LD : J’ai fabriqué une guitare à 4 cordes frettées pour le festival Blues sur Suresnes à la demande de son président, Behgam Kazemzadegan.
C’est un modèle unique dont la table d’harmonie a été décorée avec une reproduction de l’affiche du festival. L’instrument a été gagné à l’issue d’une tombola organisée le jour où j’ai donné un stage de fabrication de CBGs lors du festival en mai 2019.
C’est une année un peu particulière pour moi puisque j’ai également réalisé une guitare pour le festival « Blues d’Automne en Rabelaisie », à côté de Chinon, qui a été mise aux enchères.
Crédit photo Alain Hiot
WLM : Dites-moi plus du groupe musical dont vous faites partie.
LD : Ça s’appelle « L.D le duo ».
Comme son nom l’indique, L.D est un duo constitué de Lionel Da Silva (harmonicas, cajon, basse et chant) et moi (CBGs, basse et chant).
L’originalité de ce duo est l’utilisation d’une loop-station qui nous permet d’enregistrer cajon, basse, choeurs, etc. en live et de jouer et de chanter dessus. Ce qui nous permet de « gonfler » notre son et de donner l’impression d’un son de groupe complet.
On joue dans des festivals, de petites salles…
Pour les concerts, on essaie de privilégier la qualité des lieux « à valeur humaine augmentée ».
Notre style est plutôt blues mais pas que… On est d’ailleurs en train d’enregistrer notre futur album et celui-ci sera intégralement en français (sortie prévue en mai 2020). Sur scène j’utilise uniquement des « box guitars » de 1 à 4 cordes, toutes différentes les unes des autres en matière de son et de design.
Petite anecdote, j’ai fabriqué une contrebasse à 1 corde avec une caisse de vin parce que c’est le seul instrument commun que nous puissions jouer l’un ou l’autre (Lionel est droitier et moi, gaucher).

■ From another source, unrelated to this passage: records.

Lemma transformedData_lookup bodies i :
  transformedData bodies !! i =
  if decide (i < 15) then transform i <$> filter keeps bodies !! i else None.
Proof.
  unfold transformedData. rewrite list_lookup_imap, lookup_take.
  now destruct (decide (i < 15)).
Qed.

Lemma transformedData_length bodies :
  length (transformedData bodies) = 15 `min` length (filter keeps bodies).
Proof. unfold transformedData. now rewrite length_imap, length_take. Qed.

Lemma transformedData_id bodies i o :
  transformedData bodies !! i = Some o -> CelestialObject.id o = i + 1.
Proof.
  rewrite transformedData_lookup. destruct (decide (i < 15)); [|done].
  destruct (filter keeps bodies !! i); simpl; [|done].
  now intros [= <-].
Qed.

Lemma transformedData_ids bodies :
  CelestialObject.id <$> transformedData bodies
  = seq 1 (length (transformedData bodies)).
Proof.
  apply list_eq. intros i. rewrite list_lookup_fmap.
  destruct (transformedData bodies !! i) as [o|] eqn:E; simpl.
  - pose proof (lookup_lt_Some _ _ _ E) as Hlt.
    rewrite (transformedData_id _ _ _ E).
    symmetry. rewrite lookup_seq. split; [lia | done].
  - symmetry. apply lookup_ge_None. rewrite length_seq.
    now apply lookup_ge_None.
Qed.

WLM : Pouvez-vous me dire plus sur votre atelier et les cours dans lesquels on peut fabriquer sa propre CBG sous votre direction ?
LD : Je n’ai pas à proprement parler « pignon sur rue ». Bien entendu, on peut toujours venir me rendre visite, j’accepte avec grand plaisir.
Je suis situé à côté d’Auvers sur Oise (95). Ce qui peut sembler étonnant, c’est que l’endroit où je travaille est microscopique : l’atelier doit faire 3 mètres carrés. Il fait partie de la cabane qui me sert de studio d’enregistrement. Bien souvent, quand le temps le permet, je travaille en extérieur.
Crédit photo : Anne GAUTREAU, Médiathèque Toussaint, secteur musique, 49100 ANGERS
Les stages auxquels je participe sont la plupart du temps organisés à l’occasion d’un festival ou par un établissement (médiathèque, hôpital…) et s’adressent à des adultes (à partir de 16 ans).
L’idée de base c’est que les participants viennent les mains dans les poches et repartent avec l’instrument qu’ils ont fabriqués lors du stage. Je fournis le matériel et les outils.
Je peux également organiser des stages chez l’habitant (de 5 à 10 participants). Mais cela pourrait aussi très bien être d’accompagner 1 ou 2 personnes sur quelques jours pour fabriquer leurs propres guitares. Les formules sont souples.
Souvent, les gens ont un projet, ils m’en parlent et on voit si c’est réalisable ou pas… Le stage le plus courant consiste à fabriquer des guitares à 3 cordes avec des boîtes en métal et de simples tasseaux de bois.
Je prépare à l’avance les éléments et lors du stage chacun assemble son propre instrument, apprend les bases du jeu et repart avec chez lui ! Je fournis également un bottleneck. Cela ne demande pas de compétences particulières et ça ne salit pas.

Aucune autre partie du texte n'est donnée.